Data records:
Lemma extract_run_id t log : run_id (_extract_tool_calls t log) = run_id t.
Proof.
  unfold _extract_tool_calls. generalize log at 1. intros all.
  revert t. induction log as [| m ms IH]; intros t; [done |].
  simpl. by rewrite IH, extract_message_run_id.
Qed.

Lemma default_last_cons {A} (d a : A) l : default d (last (a :: l)) = default a (last l).
Proof.
  revert d a. induction l as [| b l IH]; intros d a; [done |].
  rewrite last_cons_cons. by rewrite (IH d b), (IH a b).
Qed.

Lemma extract_final_answer t log :
  final_answer (_extract_tool_calls t log) =
  default (final_answer t) (last (omap answer_of log)).
Proof.
  unfold _extract_tool_calls. generalize log at 1. intros all.
  revert t. induction log as [| m ms IH]; intros t; [done |].
  simpl fold_left. rewrite IH, extract_message_final_answer.
  cbn [omap list_omap]. destruct (answer_of m) as [a |]; simpl; [| done].
  by rewrite default_last_cons.
Qed.

Lemma extract_tools_used t log :
  tools_used (_extract_tool_calls t log) = tools_used t ++ (name <$> invocations log).
Proof.
  unfold tools_used. by rewrite extract_calls, fmap_app, tools_of_calls.
Qed.

End ExtractionMore.

(** X1. Extraction appends one tool call per invocation of the log and
    leaves the calls already in the trace alone. The call recorded for
    the [n]-th invocation of the log carries its name and arguments, and
    its [order] is its 1-indexed position in [trace.tool_calls]. *)
Theorem extracted_calls_are_numbered
    (trace : ExecutionTrace) (log : list Message) :
  let extracted := Evaluator._extract_tool_calls trace log in
  length (trace_tool_calls extracted) =
    (length (trace_tool_calls trace) + length (invocations log))%nat /\
  take (length (trace_tool_calls trace)) (trace_tool_calls extracted) =
    trace_tool_calls trace /\
  Evaluator.tools_used extracted =
    Evaluator.tools_used trace ++ (name <$> invocations log) /\
  (forall n call,
      trace_tool_calls extracted !! (length (trace_tool_calls trace) + n)%nat = Some call ->
      order call = Z.of_nat (length (trace_tool_calls trace) + n) + 1 /\
      exists inv, invocations log !! n = Some inv /\
                  tool call = name inv /\ arguments call = args inv).
Proof.
  intros extracted. unfold extracted. rewrite extract_calls.
  split; [by rewrite length_app, length_calls_of |].
  split; [by rewrite take_app_length |].
  split; [apply extract_tools_used |].
  intros n call. rewrite lookup_app_r by lia.
  replace (_ + n - _)%nat with n by lia. intros Hcall.
  assert (Hlt : (n < length (invocations log))%nat).
  { rewrite <- (length_calls_of log (length (trace_tool_calls trace))).
    by eapply lookup_lt_Some. }
  destruct (lookup_lt_is_Some_2 _ _ Hlt) as [inv Hinv].
  rewrite (calls_of_lookup _ _ _ _ _ Hinv) in Hcall. injection Hcall as <-.
  simpl. split; [done |]. by exists inv.
Qed.

(** X2. After extraction the final answer is the content of the last
    assistant message of the log that has content and no tool
    invocation; when the log has no such message the trace keeps the
    final answer it had. An assistant message that carries tool
    invocations never sets the final answer, and a later message never
    clears it. *)
Theorem final_answer_is_last_plain_reply
    (trace : ExecutionTrace) (log : list Message) :
  final_answer (Evaluator._extract_tool_calls trace log) =
    default (final_answer trace) (last (omap answer_of log)) /\
  (forall before text after,
      log = before ++ AIMessage text [] :: after ->
      text <> "" ->
      omap answer_of after = [] ->
      final_answer (Evaluator._extract_tool_calls trace log) = text).
Proof.
  split; [apply extract_final_answer |].
  intros before text after -> Htext Hafter.
  rewrite extract_final_answer, omap_app. cbn [omap list_omap answer_of].
  destruct text as [| c text]; [done |]. simpl. rewrite Hafter.
  by rewrite last_snoc.
Qed.

Lemma final_answer_is_last_plain_reply_witness :
  final_answer
    (Evaluator._extract_tool_calls (Trace.init 1 "Plan a trip" "t0")
       ([HumanMessage "Plan a trip"; AIMessage "First draft." []]
          ++ AIMessage "Final plan." []
          :: [AIMessage "Let me also check." [ {| name := "check_weather"; args := JObj []; id := Some "c1" |} ];
              ToolMessage "Sunny" "c1"]))
  = "Final plan.".
Proof.
  apply (proj2 (final_answer_is_last_plain_reply
                  (Trace.init 1 "Plan a trip" "t0") _)
           [HumanMessage "Plan a trip"; AIMessage "First draft." []]
           "Final plan."
           [AIMessage "Let me also check." [ {| name := "check_weather"; args := JObj []; id := Some "c1" |} ];
            ToolMessage "Sunny" "c1"]).
  - reflexivity.
  - discriminate.
  - reflexivity.
Defined.

(* --------------------------------------------------------------------- *)
(** ** Whole evaluations                                                  *)
(* --------------------------------------------------------------------- *)

Section Evaluations.

Import Evaluator.
(** * nuBoard scenario tab and raster model: a shallow embedding

    The development follows
    [nuplan/planning/nuboard/tabs/scenario_tab.py] (class [ScenarioTab]) and
    [nuplan/planning/training/modeling/models/raster_model_our.py].

    Python objects are records, Python dictionaries that are only read by key
    are [gmap]s, dictionaries whose iteration order is observed are
    association lists in insertion order, and a method of [ScenarioTab] is a
    function from the tab (the object [self]) to the tab.  A method that can
    raise returns a [result].

    Two behaviours of Bokeh are part of the model.  An assignment to the
    [value] of a selector that changes it calls the handler registered with
    [on_change("value", ...)], with the old and the new value, before the
    assignment returns.  A callback given to [add_next_tick_callback] waits
    in a queue of the document and runs once, on a later iteration of the
    event loop. *)

From Stdlib Require Import PrimFloat ZArith.
From stdpp Require Import base option list strings pretty gmap sorting.

(* The solvers of stdpp clear hypotheses that are gone already. *)
Set Warnings "-clear-no-such-hyp".

Local Open Scope string_scope.
Local Open Scope list_scope.

(** ** Python exceptions *)

Inductive error := KeyError | TypeError | IndexError | RuntimeError.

Goal of the exercise:
Print out all the entries above exactly.

Answer box:
Lemma extract_run_id t log : run_id (_extract_tool_calls t log) = run_id t.
Proof.
  unfold _extract_tool_calls. generalize log at 1. intros all.
  revert t. induction log as [| m ms IH]; intros t; [done |].
  simpl. by rewrite IH, extract_message_run_id.
Qed.

Lemma default_last_cons {A} (d a : A) l : default d (last (a :: l)) = default a (last l).
Proof.
  revert d a. induction l as [| b l IH]; intros d a; [done |].
  rewrite last_cons_cons. by rewrite (IH d b), (IH a b).
Qed.

Lemma extract_final_answer t log :
  final_answer (_extract_tool_calls t log) =
  default (final_answer t) (last (omap answer_of log)).
Proof.
  unfold _extract_tool_calls. generalize log at 1. intros all.
  revert t. induction log as [| m ms IH]; intros t; [done |].
  simpl fold_left. rewrite IH, extract_message_final_answer.
  cbn [omap list_omap]. destruct (answer_of m) as [a |]; simpl; [| done].
  by rewrite default_last_cons.
Qed.

Lemma extract_tools_used t log :
  tools_used (_extract_tool_calls t log) = tools_used t ++ (name <$> invocations log).
Proof.
  unfold tools_used. by rewrite extract_calls, fmap_app, tools_of_calls.
Qed.

End ExtractionMore.

(** X1. Extraction appends one tool call per invocation of the log and
    leaves the calls already in the trace alone. The call recorded for
    the [n]-th invocation of the log carries its name and arguments, and
    its [order] is its 1-indexed position in [trace.tool_calls]. *)
Theorem extracted_calls_are_numbered
    (trace : ExecutionTrace) (log : list Message) :
  let extracted := Evaluator._extract_tool_calls trace log in
  length (trace_tool_calls extracted) =
    (length (trace_tool_calls trace) + length (invocations log))%nat /\
  take (length (trace_tool_calls trace)) (trace_tool_calls extracted) =
    trace_tool_calls trace /\
  Evaluator.tools_used extracted =
    Evaluator.tools_used trace ++ (name <$> invocations log) /\
  (forall n call,
      trace_tool_calls extracted !! (length (trace_tool_calls trace) + n)%nat = Some call ->
      order call = Z.of_nat (length (trace_tool_calls trace) + n) + 1 /\
      exists inv, invocations log !! n = Some inv /\
                  tool call = name inv /\ arguments call = args inv).
Proof.
  intros extracted. unfold extracted. rewrite extract_calls.
  split; [by rewrite length_app, length_calls_of |].
  split; [by rewrite take_app_length |].
  split; [apply extract_tools_used |].
  intros n call. rewrite lookup_app_r by lia.
  replace (_ + n - _)%nat with n by lia. intros Hcall.
  assert (Hlt : (n < length (invocations log))%nat).
  { rewrite <- (length_calls_of log (length (trace_tool_calls trace))).
    by eapply lookup_lt_Some. }
  destruct (lookup_lt_is_Some_2 _ _ Hlt) as [inv Hinv].
  rewrite (calls_of_lookup _ _ _ _ _ Hinv) in Hcall. injection Hcall as <-.
  simpl. split; [done |]. by exists inv.
Qed.

(** X2. After extraction the final answer is the content of the last
    assistant message of the log that has content and no tool
    invocation; when the log has no such message the trace keeps the
    final answer it had. An assistant message that carries tool
    invocations never sets the final answer, and a later message never
    clears it. *)
Theorem final_answer_is_last_plain_reply
    (trace : ExecutionTrace) (log : list Message) :
  final_answer (Evaluator._extract_tool_calls trace log) =
    default (final_answer trace) (last (omap answer_of log)) /\
  (forall before text after,
      log = before ++ AIMessage text [] :: after ->
      text <> "" ->
      omap answer_of after = [] ->
      final_answer (Evaluator._extract_tool_calls trace log) = text).
Proof.
  split; [apply extract_final_answer |].
  intros before text after -> Htext Hafter.
  rewrite extract_final_answer, omap_app. cbn [omap list_omap answer_of].
  destruct text as [| c text]; [done |]. simpl. rewrite Hafter.
  by rewrite last_snoc.
Qed.

Lemma final_answer_is_last_plain_reply_witness :
  final_answer
    (Evaluator._extract_tool_calls (Trace.init 1 "Plan a trip" "t0")
       ([HumanMessage "Plan a trip"; AIMessage "First draft." []]
          ++ AIMessage "Final plan." []
          :: [AIMessage "Let me also check." [ {| name := "check_weather"; args := JObj []; id := Some "c1" |} ];
              ToolMessage "Sunny" "c1"]))
  = "Final plan.".
Proof.
  apply (proj2 (final_answer_is_last_plain_reply
                  (Trace.init 1 "Plan a trip" "t0") _)
           [HumanMessage "Plan a trip"; AIMessage "First draft." []]
           "Final plan."
           [AIMessage "Let me also check." [ {| name := "check_weather"; args := JObj []; id := Some "c1" |} ];
            ToolMessage "Sunny" "c1"]).
  - reflexivity.
  - discriminate.
  - reflexivity.
Defined.

(* --------------------------------------------------------------------- *)
(** ** Whole evaluations                                                  *)
(* --------------------------------------------------------------------- *)

Section Evaluations.

Import Evaluator.
(** * nuBoard scenario tab and raster model: a shallow embedding

    The development follows
    [nuplan/planning/nuboard/tabs/scenario_tab.py] (class [ScenarioTab]) and
    [nuplan/planning/training/modeling/models/raster_model_our.py].

    Python objects are records, Python dictionaries that are only read by key
    are [gmap]s, dictionaries whose iteration order is observed are
    association lists in insertion order, and a method of [ScenarioTab] is a
    function from the tab (the object [self]) to the tab.  A method that can
    raise returns a [result].

    Two behaviours of Bokeh are part of the model.  An assignment to the
    [value] of a selector that changes it calls the handler registered with
    [on_change("value", ...)], with the old and the new value, before the
    assignment returns.  A callback given to [add_next_tick_callback] waits
    in a queue of the document and runs once, on a later iteration of the
    event loop. *)

From Stdlib Require Import PrimFloat ZArith.
From stdpp Require Import base option list strings pretty gmap sorting.

(* The solvers of stdpp clear hypotheses that are gone already. *)
Set Warnings "-clear-no-such-hyp".

Local Open Scope string_scope.
Local Open Scope list_scope.

(** ** Python exceptions *)

Inductive error := KeyError | TypeError | IndexError | RuntimeError.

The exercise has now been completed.